▶ **TASK BRIEF**
From the records below, set down exactly the lines starting with the line that contains "if (ecx =? 0)" and going on through the line that contains "Definition memset_word (s". Nothing else is wanted.

Extracted records:
■ ■ ■
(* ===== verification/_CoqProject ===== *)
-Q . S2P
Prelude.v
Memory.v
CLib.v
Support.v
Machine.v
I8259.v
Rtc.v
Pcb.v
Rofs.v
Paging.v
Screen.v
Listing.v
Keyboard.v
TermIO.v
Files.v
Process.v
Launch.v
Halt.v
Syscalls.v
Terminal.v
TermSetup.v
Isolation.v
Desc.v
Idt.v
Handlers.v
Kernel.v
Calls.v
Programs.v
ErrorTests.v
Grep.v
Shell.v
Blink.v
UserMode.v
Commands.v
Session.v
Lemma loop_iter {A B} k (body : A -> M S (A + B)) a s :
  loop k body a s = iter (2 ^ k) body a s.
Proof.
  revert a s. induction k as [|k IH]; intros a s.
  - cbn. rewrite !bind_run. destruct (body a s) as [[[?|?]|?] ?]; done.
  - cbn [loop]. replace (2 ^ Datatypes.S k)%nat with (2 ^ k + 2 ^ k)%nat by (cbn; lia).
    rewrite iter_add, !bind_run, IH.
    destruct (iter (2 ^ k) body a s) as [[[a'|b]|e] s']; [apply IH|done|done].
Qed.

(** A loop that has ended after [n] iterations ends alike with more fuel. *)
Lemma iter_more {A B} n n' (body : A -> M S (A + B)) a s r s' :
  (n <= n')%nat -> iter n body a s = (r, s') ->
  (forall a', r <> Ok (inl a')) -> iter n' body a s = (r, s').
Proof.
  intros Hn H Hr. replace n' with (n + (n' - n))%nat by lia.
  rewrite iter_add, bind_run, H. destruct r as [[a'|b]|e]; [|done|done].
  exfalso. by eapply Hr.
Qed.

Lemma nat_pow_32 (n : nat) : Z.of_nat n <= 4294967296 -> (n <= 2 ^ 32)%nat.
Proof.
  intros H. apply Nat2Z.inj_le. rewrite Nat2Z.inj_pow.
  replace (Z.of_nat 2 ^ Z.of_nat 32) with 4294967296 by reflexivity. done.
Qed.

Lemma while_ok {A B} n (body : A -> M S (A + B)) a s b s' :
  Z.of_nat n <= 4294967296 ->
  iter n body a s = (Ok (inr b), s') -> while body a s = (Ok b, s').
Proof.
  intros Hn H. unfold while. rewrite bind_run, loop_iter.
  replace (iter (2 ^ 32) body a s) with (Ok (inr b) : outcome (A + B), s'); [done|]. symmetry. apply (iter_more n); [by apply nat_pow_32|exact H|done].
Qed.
■ ■ ■
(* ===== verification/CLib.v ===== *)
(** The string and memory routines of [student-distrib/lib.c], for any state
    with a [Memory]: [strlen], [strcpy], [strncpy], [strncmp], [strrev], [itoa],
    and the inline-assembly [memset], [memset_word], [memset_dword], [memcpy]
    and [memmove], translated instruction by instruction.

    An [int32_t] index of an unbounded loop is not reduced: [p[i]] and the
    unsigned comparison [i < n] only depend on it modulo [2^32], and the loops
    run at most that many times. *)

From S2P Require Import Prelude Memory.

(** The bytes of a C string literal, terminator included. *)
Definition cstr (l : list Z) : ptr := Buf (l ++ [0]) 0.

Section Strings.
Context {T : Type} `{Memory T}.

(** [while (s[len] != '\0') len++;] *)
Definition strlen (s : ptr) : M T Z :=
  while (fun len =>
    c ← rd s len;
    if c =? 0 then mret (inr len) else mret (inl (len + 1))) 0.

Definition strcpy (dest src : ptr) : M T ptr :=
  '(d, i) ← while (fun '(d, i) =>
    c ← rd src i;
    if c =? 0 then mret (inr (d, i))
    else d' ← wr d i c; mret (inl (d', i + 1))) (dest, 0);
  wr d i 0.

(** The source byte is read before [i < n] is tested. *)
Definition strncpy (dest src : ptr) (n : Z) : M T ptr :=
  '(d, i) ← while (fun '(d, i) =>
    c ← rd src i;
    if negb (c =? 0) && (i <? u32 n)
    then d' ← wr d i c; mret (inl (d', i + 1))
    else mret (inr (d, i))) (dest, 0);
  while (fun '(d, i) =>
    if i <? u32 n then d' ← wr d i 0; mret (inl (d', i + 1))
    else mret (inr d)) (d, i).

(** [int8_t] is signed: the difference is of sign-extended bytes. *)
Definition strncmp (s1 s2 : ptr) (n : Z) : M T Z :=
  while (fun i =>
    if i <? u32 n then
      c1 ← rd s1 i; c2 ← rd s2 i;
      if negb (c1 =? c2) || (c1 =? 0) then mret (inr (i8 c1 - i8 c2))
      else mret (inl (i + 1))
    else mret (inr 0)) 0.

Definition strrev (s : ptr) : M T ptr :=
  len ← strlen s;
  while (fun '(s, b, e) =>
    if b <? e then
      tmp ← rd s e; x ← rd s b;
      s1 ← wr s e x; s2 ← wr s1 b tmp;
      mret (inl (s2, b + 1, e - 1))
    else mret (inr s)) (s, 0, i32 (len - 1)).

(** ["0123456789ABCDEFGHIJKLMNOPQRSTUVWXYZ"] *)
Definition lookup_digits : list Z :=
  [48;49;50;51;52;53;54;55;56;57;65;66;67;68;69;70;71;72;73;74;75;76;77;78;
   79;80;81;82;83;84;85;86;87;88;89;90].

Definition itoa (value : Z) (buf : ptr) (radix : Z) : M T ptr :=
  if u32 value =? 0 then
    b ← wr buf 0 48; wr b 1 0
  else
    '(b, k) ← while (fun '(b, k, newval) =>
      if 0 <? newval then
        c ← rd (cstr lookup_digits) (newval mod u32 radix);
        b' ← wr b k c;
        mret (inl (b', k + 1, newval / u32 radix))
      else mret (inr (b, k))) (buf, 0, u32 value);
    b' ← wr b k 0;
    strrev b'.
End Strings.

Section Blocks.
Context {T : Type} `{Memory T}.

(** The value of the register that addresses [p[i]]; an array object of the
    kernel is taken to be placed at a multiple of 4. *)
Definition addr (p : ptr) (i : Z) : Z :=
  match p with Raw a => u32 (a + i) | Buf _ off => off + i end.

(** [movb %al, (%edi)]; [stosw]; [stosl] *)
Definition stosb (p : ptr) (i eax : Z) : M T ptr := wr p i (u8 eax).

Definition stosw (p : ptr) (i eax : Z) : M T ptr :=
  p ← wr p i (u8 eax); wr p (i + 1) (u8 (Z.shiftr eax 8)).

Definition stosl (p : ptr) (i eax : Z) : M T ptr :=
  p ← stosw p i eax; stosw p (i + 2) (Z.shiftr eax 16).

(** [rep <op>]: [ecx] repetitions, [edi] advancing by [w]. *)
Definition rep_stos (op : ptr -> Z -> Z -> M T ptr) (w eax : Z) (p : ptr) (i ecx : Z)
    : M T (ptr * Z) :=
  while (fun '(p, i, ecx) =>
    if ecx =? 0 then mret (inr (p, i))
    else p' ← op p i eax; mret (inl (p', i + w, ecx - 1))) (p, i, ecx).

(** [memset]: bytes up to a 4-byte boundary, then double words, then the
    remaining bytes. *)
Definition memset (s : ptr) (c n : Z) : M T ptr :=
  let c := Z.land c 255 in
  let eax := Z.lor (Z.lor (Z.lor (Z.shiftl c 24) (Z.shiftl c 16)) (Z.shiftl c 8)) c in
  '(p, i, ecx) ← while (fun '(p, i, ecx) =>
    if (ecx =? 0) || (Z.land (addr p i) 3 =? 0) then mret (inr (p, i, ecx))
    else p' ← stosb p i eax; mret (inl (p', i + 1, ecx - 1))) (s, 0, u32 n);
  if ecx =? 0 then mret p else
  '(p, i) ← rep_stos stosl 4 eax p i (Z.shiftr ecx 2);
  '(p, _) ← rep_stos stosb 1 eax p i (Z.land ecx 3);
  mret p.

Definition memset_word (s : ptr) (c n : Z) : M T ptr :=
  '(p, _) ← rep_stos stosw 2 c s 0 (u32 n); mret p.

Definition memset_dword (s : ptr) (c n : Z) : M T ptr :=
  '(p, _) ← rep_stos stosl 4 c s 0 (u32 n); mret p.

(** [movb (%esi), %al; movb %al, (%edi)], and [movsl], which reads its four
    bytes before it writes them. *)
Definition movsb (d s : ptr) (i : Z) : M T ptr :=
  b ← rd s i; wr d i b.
■ ■ ■
▶ **EXERCISE RESULT**
    if (ecx =? 0) || (Z.land (addr p i) 3 =? 0) then mret (inr (p, i, ecx))
    else p' ← stosb p i eax; mret (inl (p', i + 1, ecx - 1))) (s, 0, u32 n);
  if ecx =? 0 then mret p else
  '(p, i) ← rep_stos stosl 4 eax p i (Z.shiftr ecx 2);
  '(p, _) ← rep_stos stosb 1 eax p i (Z.land ecx 3);
  mret p.

Definition memset_word (s : ptr) (c n : Z) : M T ptr :=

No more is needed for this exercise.